Yeah, but the advantage in the modern world is reverse engineering things is easy; if your tech isn't patented, it can be copied, and if existing patents don't cover it, they can file a patent on the copy, and then you're paying royalties to the ones that copied your tech, etc. We're almost at the point that you can take a video, give it to an AI, and have it produce CAD drawings, circuit schematics, and detailed process documents to rebuild something. We're going to need responsive, flexible, and clear laws around things. The current system is also designed around a court system and process that regularly drags out for 3+ years, and results in lawyers being paid obscene amounts of money. Having a clear claim and no legal technicalities means authors don't have to invest years of their lives and lots of money to fight big companies who don't care about losing a few hundred grand just on principle, and so forth.

A whole lot of the pacing and timing around copyright laws originate with conventions from pre-electricity times, and only get perpetuated because grifty people want their legalized scams to continue.
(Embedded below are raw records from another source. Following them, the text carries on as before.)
(** * Chinese word highlighter: the segmentation loop of [src/App.vue]

    A shallow embedding of [processScript] and of its local helper
    [GetSegmentsInCsv], with the properties of the segmentation engine
    proved over it; then of the rest of the component that the engine
    meets: the loop of [parseCsvData] that builds the curriculum from
    the parsed rows, [showDetails], and the two [v-for] blocks of the
    template that render the segments.

    Modelling conventions.
    - A JavaScript string is the list of its UTF-16 code units, so
      [length] is [String.prototype.length] and [scriptText[i]] is
      [nth_error scriptText i].
    - The two dictionaries are plain objects used as maps.  Each is
      modelled by the association list of its own properties in the
      enumeration order of [Object.keys] and [for ... in]; a property
      read [o[k]] gives the first binding of the key when the object
      has one, and otherwise the member that [Object.prototype] defines
      under that name, if it defines one ([read]); [lookup] is the own
      part of the read.  In [parseCsvData] the set of the inherited
      names is a parameter.
    - The reactive cells ([ref]) read and written by [processScript]
      are the fields of the record [App]; the function is a state
      transformer on it.  The proxies that Vue puts around the objects
      held by the cells are taken to be transparent: a read through a
      cell is the read of the object itself.
    - The [while] loop runs on fuel: [None] means that the fuel ran out
      before the cursor reached the end of the text. *)

From Stdlib Require Import List NArith Arith Bool Lia Ascii Sorted.
From Stdlib Require String.
Import ListNotations String.StringSyntax.
Delimit Scope string_scope with string.

Set Implicit Arguments.

(** ** Strings as lists of UTF-16 code units *)

Definition char := N.
Definition str := list char.
(** * Authentication layer of the Reddit API wrapper

    A shallow embedding of [api_wrapper/jwt_utils.py], [api_wrapper/auth.py],
    [api_wrapper/auth_endpoints.py] and the token-issuing flows kept in
    [api_wrapper/auth_endpoints_backup.py], followed by the properties of
    the session-token codec, the client cache and the authentication flows.

    Conventions
    - a Python [str] is a [string]; header values reach the code decoded one
      byte per character, so slicing by characters is slicing by [ascii];
      free text (post titles, comment bodies) is the sequence of its code
      points instead, since its length and its white space are counted in
      characters;
    - a Python [dict] with string keys is a [gmap string _];
    - a [datetime] is a number of microseconds since the epoch and a
      [timedelta] a number of microseconds, both in [Z];
    - a raised exception is the [Raise] branch of [result];
    - the platform client library (asyncpraw) and the JWT library (jose) are
      outside the repository: the first is an oracle answering every call,
      the second is modelled symbolically (see [Jose]). *)

From Stdlib Require Import ZArith Lia List Ascii String.
From stdpp Require Import base option list strings gmap.

Local Open Scope string_scope.
Local Open Scope Z_scope.

(** ** Exceptions and results *)

(** The exception classes that the modelled code raises or catches.
    [ExpiredSignatureError] and [JWTClaimsError] are subclasses of
    [JWTError] in jose; [PlatformError] stands for any exception raised
    from inside asyncpraw. *)
Inductive exn : Type :=
  | HTTPException (status_code : Z) (detail : string)
                  (headers : list (string * string))
  | RedditAPIException (message : string) (status_code : Z)
  | JWTError (msg : string)
  | ExpiredSignatureError (msg : string)
  | JWTClaimsError (msg : string)
  | KeyError (key : string)
  | AttributeError (msg : string)
  | ValidationError (msg : string)
  | PlatformError (msg : string).

Inductive result (A : Type) : Type :=
  | Ok (a : A)
  | Raise (e : exn).
Arguments Ok {A} a.
Arguments Raise {A} e.

Definition HTTP_400_BAD_REQUEST : Z := 400.
Definition HTTP_401_UNAUTHORIZED : Z := 401.
Definition HTTP_500_INTERNAL_SERVER_ERROR : Z := 500.

(** [isinstance(e, JWTError)] *)
Definition is_JWTError (e : exn) : bool :=
  match e with
  | JWTError _ | ExpiredSignatureError _ | JWTClaimsError _ => true
  | _ => false
  end.

(** [isinstance(e, HTTPException)] *)
Definition is_HTTPException (e : exn) : bool :=
  match e with
  | HTTPException _ _ _ => true
  | _ => false
  end.

Definition status_of (e : exn) : option Z :=
  match e with
  | HTTPException c _ _ => Some c
  | RedditAPIException _ c => Some c
  | _ => None
  end.

(** Decimal rendering of a status code, for [str(e)]. *)
Fixpoint nat_digits (fuel n : nat) (acc : string) : string :=
  match fuel with
  | O => acc
  | S fuel' =>
      let d := ascii_of_nat (48 + Nat.modulo n 10) in
      match Nat.div n 10 with
      | O => String d acc
      | q => nat_digits fuel' q (String d acc)
      end
  end.

Definition str_of_Z (z : Z) : string :=
  if z <? 0 then "-" ++ nat_digits (S (Z.to_nat (- z))) (Z.to_nat (- z)) ""
  else nat_digits (S (Z.to_nat z)) (Z.to_nat z) "".

(** [str(e)].  Starlette renders an [HTTPException] as ["<status>: <detail>"];
    the other classes render their message ([KeyError] quotes its key). *)
Definition str_exn (e : exn) : string :=
  match e with
  | HTTPException c d _ => str_of_Z c ++ ": " ++ d
  | RedditAPIException m _ => m
  | JWTError m | ExpiredSignatureError m | JWTClaimsError m => m
  | KeyError k => "'" ++ k ++ "'"
  | AttributeError m => m
  | ValidationError m => m
  | PlatformError m => m
  end.

(** ** The JWT library *)

Module Jose.

(** A claim value: a string, a number, or (before encoding only) a
    [datetime]. *)
Inductive json : Type :=
  | JStr (s : string)
  | JInt (z : Z)
  | JDate (d : Z).

#[export] Instance json_eq_dec : EqDecision json.
Proof. solve_decision. Defined.

(** Symbolic HS256 tag: the key together with the signed header and
    claims.  Two tags agree exactly when key, algorithm and claims do. *)
Definition hmac (key alg : string) (claims : gmap string json)
  : string * string * gmap string json := (key, alg, claims).

(** What a bearer string can be: three well-formed segments, or anything
    else. *)
Inductive token : Type :=
  | Jws (alg : string) (claims : gmap string json)
        (tag : string * string * gmap string json)
  | Garbage (s : string).

(** [timegm(d.utctimetuple())]: whole seconds, microseconds dropped. *)
Definition timegm (d : Z) : Z := d / 1000000.

(** [jwt.encode] first turns a [datetime] found under a time claim into
    whole seconds. *)
Definition intdate (claims : gmap string json) (time_claim : string)
  : gmap string json :=
  match claims !! time_claim with
  | Some (JDate d) => <[time_claim := JInt (timegm d)]> claims
  | _ => claims
  end.

(** [jwt.encode(claims, key, algorithm)]. *)
Definition encode (claims : gmap string json) (key alg : string) : token :=
  let claims := foldl intdate claims ["exp"; "iat"; "nbf"] in
  Jws alg claims (hmac key alg claims).

(** [_validate_exp]: an absent claim passes; a present one must be a
    number and the token is expired when [exp < now], both in whole
    seconds.  (The library would also accept a numeric string; no token
    issued here carries one.) *)
Definition validate_exp (now : Z) (claims : gmap string json)
  : result unit :=
  match claims !! "exp" with
  | None => Ok tt
  | Some (JInt exp) =>
      if exp <? timegm now
      then Raise (ExpiredSignatureError "Signature has expired.")
      else Ok tt
  | Some _ =>
      Raise (JWTClaimsError
               "Expiration Time claim (exp) must be an integer.")
  end.
(** C5. Against a clock that does not start negative and advances by at
    least one second per iteration (the [time.sleep(1)] of the loop), the
    polling loop terminates: there is an iteration [n], not later than
    the timeout in seconds, at which it breaks whatever fuel exceeds
    [n]; no earlier iteration passes either test; it breaks as converged
    exactly when iteration [n] sees at least one controller and every
    controller has [desired > 0] and [ready >= desired], and as timed
    out exactly when it does not and the elapsed time has reached the
    timeout. Both exits are ordinary results. *)
Theorem polling_loop_terminates
    (timeout_seconds : Z) (world : nat → Readiness.observation) :
  (0 <= Readiness.elapsed (world 0%nat))%Q →
  (∀ i, (Readiness.elapsed (world i) + 1 <= Readiness.elapsed (world (S i)))%Q) →
  ∃ n reason,
    (n ≤ Z.to_nat timeout_seconds)%nat
    ∧ (∀ fuel, (n < fuel)%nat →
         Readiness.wait_for_readiness fuel timeout_seconds world = Some (reason, n))
    ∧ (∀ i, (i < n)%nat →
         Readiness.converged (world i) = false
         ∧ Readiness.timed_out timeout_seconds (world i) = false)
    ∧ (reason = Readiness.Converged ↔ Readiness.converged (world n) = true)
    ∧ (reason = Readiness.TimedOut ↔
         Readiness.converged (world n) = false
         ∧ (inject_Z timeout_seconds <= Readiness.elapsed (world n))%Q)
    ∧ (∀ i, Readiness.converged (world i) = true ↔
         let statuses :=
           Readiness.load_statuses (Readiness.deploy_query (world i))
             (Readiness.statefulset_query (world i)) in
         statuses ≠ []
         ∧ Forall (λ s, 0 < Readiness.replicas s
                        ∧ Readiness.replicas s ≤ Readiness.ready s) statuses).
Proof.
  intros H0 Hstep.
  pose proof (timed_out_eventually timeout_seconds world H0 Hstep) as Hlast.
  assert (HN : Readiness.exits_at timeout_seconds world (Z.to_nat timeout_seconds) = true).
  { unfold Readiness.exits_at. by rewrite Hlast, orb_true_r. }
  destruct (first_exit_exists _ _ _ HN) as (n & Hn & Hexit & Hfirst).
  exists n, (Readiness.reason_at world n). split_and!.
  - done.
  - intros fuel Hfuel. unfold Readiness.wait_for_readiness.
    apply polling_loop_first_exit; [lia|lia| |done]. intros i Hi. apply Hfirst. lia.
  - intros i Hi. specialize (Hfirst i Hi). unfold Readiness.exits_at in Hfirst.
    by apply orb_false_iff in Hfirst.
  - unfold Readiness.reason_at. by destruct (Readiness.converged (world n)).
  - unfold Readiness.reason_at, Readiness.exits_at, Readiness.timed_out in *.
    rewrite <- Qle_bool_iff.
    destruct (Readiness.converged (world n)); simpl in *; split; try done.
    all: by intros [? _].
  - intros i. apply converged_iff.
Qed.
kube-system 3 hours ago | parent [-]

> Yeah, but the advantage in the modern world is reverse engineering things is easy; if your tech isn't patented, it can be copied

That's true for products that are freely distributed, less so for inventions that are more closely held.

If you're doing something like cutting-edge physics, aerospace, semiconductors, biotech, etc -- trade secrets have always been pretty compelling by default, and patents were seen as a way to encourage more sharing.

It's a balance, and I think we should be mindful that we don't get too caught up in worrying about mass-produced widgets of little importance "taking advantage" of patents so much that we eliminate out the incentive to share the real cutting edge advancements.

In an alternative software world, "Attention is all you need" could have been a trade secret instead of a public paper.